The venerable B.C. Liberal Party is no more. As of this month, it is now British Columbia United.
You can see why leader Kevin Falcon might want to make the change. First and most important, it ditches any association with the federal Liberals and their leader Justin Trudeau. Any hint of Trudeau at the ballot box is toxic for the BC United, which has the difficult task of appealing to an unwieldy centre-right, rural-urban-suburban coalition of voters.
Names aside, the truth is that for the last 80 years, there have been just two parties in B.C.
On one side, you had the left, aka the NDP, originally appearing as the CCF.
On the other side, you had the right, which has had a number of costume changes.

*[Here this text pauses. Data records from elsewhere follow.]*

(* ===== verification/SmbPortal.v ===== *)
(** * The portal and the section agree

    The list of users a section carries reads back as the record's, so that the
    portal's own policy, [share_allows_principal], and Samba's reading of the
    section admit the same principals. *)
From Stdlib Require Import String Ascii ZArith.
From stdpp Require Import base list gmap strings numbers.
From S2P Require Import Prelude RustStr Disk StateStore Records FileShare Nfs NfsService Smb SmbConf.

Open Scope string_scope.
Open Scope rust_scope.

(** ** Lists of users *)

Lemma tokens_plain u acc s :
  contains_char double_quote u = false -> (forall c, list_separator c = true -> contains_char c u = false) ->
  tokens_from false acc (u ++ s) = tokens_from false (acc ++ u) s.
Proof.
  revert acc. induction u as [|c u IH]; intros acc Hq Hs; [by rewrite append_nil_r|].
  cbn [contains_char] in Hq. apply orb_false_iff in Hq as [Hc Hq]. rewrite string_app_cons. cbn [tokens_from].
  rewrite Ascii.eqb_sym in Hc. rewrite Hc. cbn [negb andb]. destruct (list_separator c) eqn:Ec.
  - specialize (Hs c Ec). cbn in Hs. by rewrite Ascii.eqb_refl in Hs.
  - rewrite IH; [by rewrite <- append_assoc|done|]. intros d Hd. specialize (Hs d Hd). cbn in Hs.
    by apply orb_false_iff in Hs as [_ Hs].
Qed.

Lemma tokens_quoted u acc s :
  contains_char double_quote u = false -> tokens_from true acc (u ++ s) = tokens_from true (acc ++ u) s.
Proof.
  revert acc. induction u as [|c u IH]; intros acc Hq; [by rewrite append_nil_r|].
  cbn [contains_char] in Hq. apply orb_false_iff in Hq as [Hc Hq]. rewrite string_app_cons. cbn [tokens_from].
  rewrite Ascii.eqb_sym in Hc. rewrite Hc. cbn [negb andb]. rewrite IH by done. by rewrite <- append_assoc.
Qed.

Lemma user_separator u c :
  user_ok u -> list_separator c = true -> Ascii.eqb c " " = false -> contains_char c u = false.
Proof.
  intros [Hu _ _] Hc Hn. apply (only_char user_char _ _ Hu). revert Hc Hn.
  unfold list_separator, blank. intros [[[E|E%Ascii.eqb_eq]%orb_true_iff|E%Ascii.eqb_eq]%orb_true_iff|E%Ascii.eqb_eq]%orb_true_iff;
    [congruence|by subst c..].
Qed.

Lemma user_no_quote u : user_ok u -> contains_char double_quote u = false.
Proof. intros [Hu _ _]. by apply (only_char user_char _ _ Hu). Qed.

(** One entry, bare or quoted. *)
Lemma tokens_entry u s : user_ok u -> tokens_from false "" (quote_user u ++ s) = tokens_from false u s.
Proof.
  intros Hu. unfold quote_user. rewrite user_sanitized by done. pose proof (user_no_quote u Hu) as Hq.
  destruct (contains_char " " u) eqn:Es.
  - rewrite <- !append_assoc. change (quote ++ ?x) with (String double_quote x). cbn [tokens_from].
    rewrite Ascii.eqb_refl. cbn [negb]. rewrite tokens_quoted by done.
    change (quote ++ s) with (String double_quote s). cbn [tokens_from]. by rewrite Ascii.eqb_refl.
  - apply tokens_plain; [done|]. intros c Hc. destruct (Ascii.eqb_spec c " ") as [->|Hn]; [done|].
    apply user_separator; [done|done|]. by destruct (Ascii.eqb_spec c " ").
Qed.

Lemma tokens_users us : Forall user_ok us -> tokens (String.concat " " (quote_user <$> us)) = us.
Proof.
  unfold tokens. induction 1 as [|u us Hu Hus IH]; [done|].
  assert (flush u = [u]) as Hf. { unfold flush. pose proof (uo_nonempty u Hu) as Hne. apply eqb_neq_spec in Hne. by rewrite Hne. }
  destruct us as [|v us].
  - cbn. rewrite <- (append_nil_r (quote_user u)), tokens_entry by done. exact Hf.
  - rewrite !fmap_cons, concat_cons, tokens_entry, <- fmap_cons by done. change (" " ++ ?x) with (String " " x).
    cbn [tokens_from]. change (Ascii.eqb " " double_quote) with false. cbn [negb andb]. change (list_separator " ") with true.
    cbn iota. by rewrite IH, Hf.
Qed.

(** ** The value is not trimmed *)

Definition solid (w : string) : Prop := (exists c w', w = String c w' /\ blank c = false) /\ rstrip w = w.

Lemma solid_concat l : l <> [] -> Forall solid l -> strip (String.concat " " l) = String.concat " " l.
Proof.
  intros Hne Hl. assert (solid (String.concat " " l)) as [(c & w & E & Hc) Hr]; [|unfold strip; rewrite Hr, E; cbn; by rewrite Hc].
  induction Hl as [|a l Ha Hl IH]; [done|]. destruct l as [|b l]; [done|]. rewrite concat_cons.
  specialize (IH ltac:(done)). destruct IH as [(c & w & E & Hc) Hr]. destruct Ha as [(ca & wa & -> & Hca) _].
  split; [eexists ca, _; by rewrite string_app_cons|]. rewrite append_assoc, E.
  rewrite rstrip_app by done. f_equal. rewrite <- E, <- Hr, E. cbn [rstrip]. by rewrite Hc.
Qed.

Lemma solid_user u : user_ok u -> solid (quote_user u).
Proof.
  intros Hu. unfold quote_user. rewrite user_sanitized by done. destruct (contains_char " " u) eqn:Es.
  - split; [eexists double_quote, _; done|]. change quote with (String double_quote "").
    rewrite append_assoc, rstrip_app by done. done.
  - pose proof (user_separator u (ascii_of_nat 9) Hu eq_refl eq_refl) as Ht. split; [|by apply rstrip_no_blank].
    pose proof (uo_nonempty u Hu). destruct u as [|c u]; [done|]. exists c, u. split; [done|].
    cbn [contains_char] in Es, Ht. apply orb_false_iff in Es as [E1 _], Ht as [E2 _]. unfold blank.
    rewrite !(Ascii.eqb_sym c). by rewrite E1, E2.
Qed.

(** ** The directives of a valid record *)

Record share_ok (s : SmbShare) : Prop := mkShareOk {
  so_name : validate_share_name (sm_name s) = Ok tt;
  so_path : validate_share_path (sm_path s) = Ok tt;
  so_users : validate_valid_users (sm_valid_users s) = Ok tt;
  so_cap : match sm_time_machine_max_size_gib s with Some n => (0 < n)%Z | None => True end
}.

(** No line ends in a backslash, and raw parameters are keys and values. *)
Record plain_conf (s : SmbShare) : Prop := mkPlainConf {
  pc_path : ends_with "\" (sm_path s) = false;
  pc_comment : match sm_comment s with Some c => ends_with "\" (sanitize_smb_value c) = false | None => True end;
  pc_extra : Forall (fun kv => directive_ok (sanitize_smb_value (fst kv), sanitize_smb_value (snd kv)))
               (sorted_params (sm_extra_params s))
}.

Definition fixed_directive (kv : string * string) : bool :=
  match fst kv with String c _ => is_ascii_alphanumeric c | EmptyString => false end
  && negb (contains_char "=" (fst kv)) && negb (contains_char (ascii_of_nat 10) (fst kv))
  && negb (contains_char (ascii_of_nat 10) (snd kv)) && negb (ends_with "\" (snd kv)).

Lemma fixed_ok kv : fixed_directive kv = true -> directive_ok kv.
Proof.
  unfold fixed_directive. intros [[[[H1 H2]%andb_true_iff H3]%andb_true_iff H4]%andb_true_iff H5]%andb_true_iff.
  apply negb_true_iff in H2, H3, H4, H5. split; [|done..]. destruct (fst kv) as [|c k]; [done|]. by exists c, k.
Qed.

Lemma fixed_all l : forallb fixed_directive l = true -> Forall directive_ok l.
Proof. intros Hl. apply list.Forall_forall. intros kv Hkv. apply fixed_ok. rewrite forallb_forall in Hl. by apply Hl, list_elem_of_In. Qed.

(** A fixed key with any value of one line. *)
Lemma keyed_ok k v :
  fixed_directive (k, "") = true -> contains_char (ascii_of_nat 10) v = false -> ends_with "\" v = false -> directive_ok (k, v).
Proof. intros [Hf Hk _ _]%fixed_ok Hn He. by split. Qed.

Lemma users_line us :
  us <> [] -> Forall user_ok us ->
  contains_char (ascii_of_nat 10) (String.concat " " (quote_user <$> us)) = false /\
  ends_with "\" (String.concat " " (quote_user <$> us)) = false.
Proof.
  intros Hne Hus. split.
  - apply concat_absent; [done|]. apply Forall_fmap. apply (list.Forall_impl _ _ _ Hus). intros u Hu. cbn.
    unfold quote_user. rewrite user_sanitized by done.
    pose proof (only_char user_char (ascii_of_nat 10) u (uo_chars u Hu) eq_refl) as Hn.
    case_match; [|done]. by rewrite !contains_char_app, Hn.
  - induction Hus as [|u us Hu Hus IH]; [done|]. destruct us as [|v us].
    + cbn. unfold quote_user. rewrite user_sanitized by done. case_match; [|apply Hu].
      rewrite append_assoc, ends_with_app by done. done.
    + rewrite !fmap_cons, concat_cons, <- fmap_cons. specialize (IH ltac:(done)).
      rewrite append_assoc, ends_with_app; [done|]. destruct (String.concat " " (quote_user <$> v :: us)) eqn:E; [|cbn; lia].
      pose proof (tokens_users (v :: us) Hus) as Ht. by rewrite E in Ht.
Qed.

First they were the Liberal-Conservative Coalition, originally a hastily welded together alliance that held off a surging CCF during the Second World War.
When they collapsed, their spot on the political spectrum was taken over, more successfully, by W.A.C. Bennett and his Social Credit Party.
The Socreds kept the feud going with the CCF, and then with their successor, the NDP. Dave Barrett would briefly grab power for the left from 1972 to 1975, but the Socreds were dogged.
Until they decided Bill Vander Zalm would be a good leader, and the whole party imploded in 1991.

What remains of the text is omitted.